Untuk menjawab pertanyaan di atas, tulisan Denhardt dan Denhardt, The New
Public Service: Serving, not Steering,
yang ditulis pada tahun 2003, dapat dijadikan sebagai rujukan. Denhardt dan Denhardt
membagi paradigma administrasi negara tersebut atas 3 paradigma yaitu, Old Public Administration (OPA), New Public Management (NPM) dan New Public Service (NPS). Paradigma OPA
tidak bisa dilepaskan dari paradigma-paradigma klasik dalam administrasi negara
yang dikemukakan oleh Henry, sedangkan gagasan mengenai NPM dicover dari pemikiran-pemikiran entrepreneurial governmentnya Osborne
dan Gaebler.
Paradigma yang paling mutakhir dalam administrasi negara menurut Denhardt
dan Denhardt adalah NPS. Secara umum alur pikir NPS menentang
paradigma-paradigma sebelumnya (OPA dan NPM). Dasar teoritis paradigma NPS ini
dikembangkan dari teori tentang demokrasi, dengan lebih menghargai perbedaan,
partisipasi dan hak asasi warga negara. Dalam NPS konsep kepentingan
publik merupakan hasil dialog berbagai nilai yang ada di tengah masyarakat.
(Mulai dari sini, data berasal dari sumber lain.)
(** ** More on the pass *)

(** X4.  A pass over a panel without children does nothing; a pass over
    [n >= 1] children makes exactly [n] [setOffsetGeometry] calls followed by
    one write of the sizer, and the calls address each child once. *)
Theorem layoutChildren_calls (this : DashboardPanel) (ow oh : Q) :
  (children this = [] -> _layoutChildren this ow oh = [])
  /\ Permutation (targets (_layoutChildren this ow oh)) (map wid (children this))
  /\ (children this <> [] ->
      exists calls h,
        _layoutChildren this ow oh = calls ++ [SetSizerHeight h]
        /\ length calls = length (children this)
        /\ targets calls = map wid (visitOrder this ow)).
Proof.
  split; [intros E; unfold _layoutChildren; rewrite E; reflexivity|].
  split.
  - destruct (children this) as [|w ws] eqn:E.
    + unfold _layoutChildren. rewrite E. reflexivity.
    + rewrite <- E. rewrite layoutChildren_targets by congruence.
      apply Permutation_map, visitOrder_Permutation.
  - intros Hne. unfold visitOrder.
    destruct (singleCol (dataOf this ow)) eqn:E.
    + rewrite (layoutChildren_single this ow oh Hne E).
      eexists _, _. split; [reflexivity|].
      split; [rewrite singleColLoop_length; apply sort_length|].
      apply singleColLoop_targets.
    + rewrite (layoutChildren_grid this ow oh Hne E).
      eexists _, _. split; [reflexivity|].
      split; [apply length_map|apply targets_map_calls].
Qed.

Lemma maxRowOf_Permutation (ws ws' : list Widget) :
  Permutation ws ws' -> maxRowOf ws = maxRowOf ws'.
Proof. induction 1; simpl; lia. Qed.

(** X5.  In grid mode the rectangle of a child depends on the panel's
    configuration and on the child alone: whatever its siblings and its
    position among them, it gets the same rectangle; and the extent does not
    depend on the order of the children. *)
Theorem grid_rect_independent_of_siblings (this : DashboardPanel) (ow oh : Q)
    (ws ws' : list Widget) (i j : nat) (w : Widget) :
  singleCol (dataOf this ow) = false ->
  nth_error ws i = Some w ->
  nth_error ws' j = Some w ->
  (exists r,
     nth_error (_layoutChildren (withChildren this ws) ow oh) i
     = Some (SetOffsetGeometry (wid w) r)
     /\ nth_error (_layoutChildren (withChildren this ws') ow oh) j
        = Some (SetOffsetGeometry (wid w) r))
  /\ (Permutation ws ws' ->
      extent (_layoutChildren (withChildren this ws) ow oh)
      = extent (_layoutChildren (withChildren this ws') ow oh)).
Proof.
  intros Hgrid Hi Hj.
  assert (Hne : children (withChildren this ws) <> [])
    by (simpl; intros E; rewrite E in Hi; destruct i; discriminate).
  assert (Hne' : children (withChildren this ws') <> [])
    by (simpl; intros E; rewrite E in Hj; destruct j; discriminate).
  rewrite (layoutChildren_grid (withChildren this ws) ow oh Hne Hgrid).
  rewrite (layoutChildren_grid (withChildren this ws') ow oh Hne' Hgrid).
  split.
  - exists (gridRectOf this ow w). split.
    + apply (nth_error_calls
               (fun w => SetOffsetGeometry (wid w) (gridRectOf (withChildren this ws) ow w))
               _ _ _ _ Hi).
    + apply (nth_error_calls
               (fun w => SetOffsetGeometry (wid w) (gridRectOf (withChildren this ws') ow w))
               _ _ _ _ Hj).
  - intros Hp. rewrite !extent_app_sizer. simpl.
    rewrite (maxRowOf_Permutation ws ws' Hp). reflexivity.
Qed.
Nilai-nilai seperti keadilan, transparansi dan akuntabilitas merupakan
nilai-nilai yang dijunjung tinggi dalam pelayanan publik. Paradigma NPS
berpandangan bahwa responsivitas (tanggung jawab) birokrasi lebih diarahkan
kepada warga negara (citizen’s) bukan
clients, konstituen (constituent) dan bukan pula pelanggan (customer). Pemerintah dituntut untuk
memandang masyarakatnya sebagai warga negara yang membayar pajak. Dalam suatu
negara yang menganut paham demokrasi, sebenarnya warga negara tidak hanya
dipandang sebagai customer yang perlu
dilayani dengan standar tertentu saja, tetapi lebih dari itu, mereka adalah pemilik
(owner) pemerintah yang memberikan
pelayanan tersebut.
Referensi
“Gerald
E. Caiden. 1982. Public Administration
(Second Edition). California: Pacific Palisasdes, Palisades.
Purwanto, Agus Erwan. 2005. “Pelayanan Publik Partisipatif”, mewujudkan good governance melalui pelayanan publik, Gadjah
mada university press, Yogyakarta.
Gerald E. Caiden, Public Administration (Second Edition), Pacific Palisasdes, Palisades, California.
1982. halaman 12.
Nicholas Henry, Public Administration and Public Affairs (Sixth Edition), Englewood
Cliffs, New Jersey, 1995, halaman 22-24.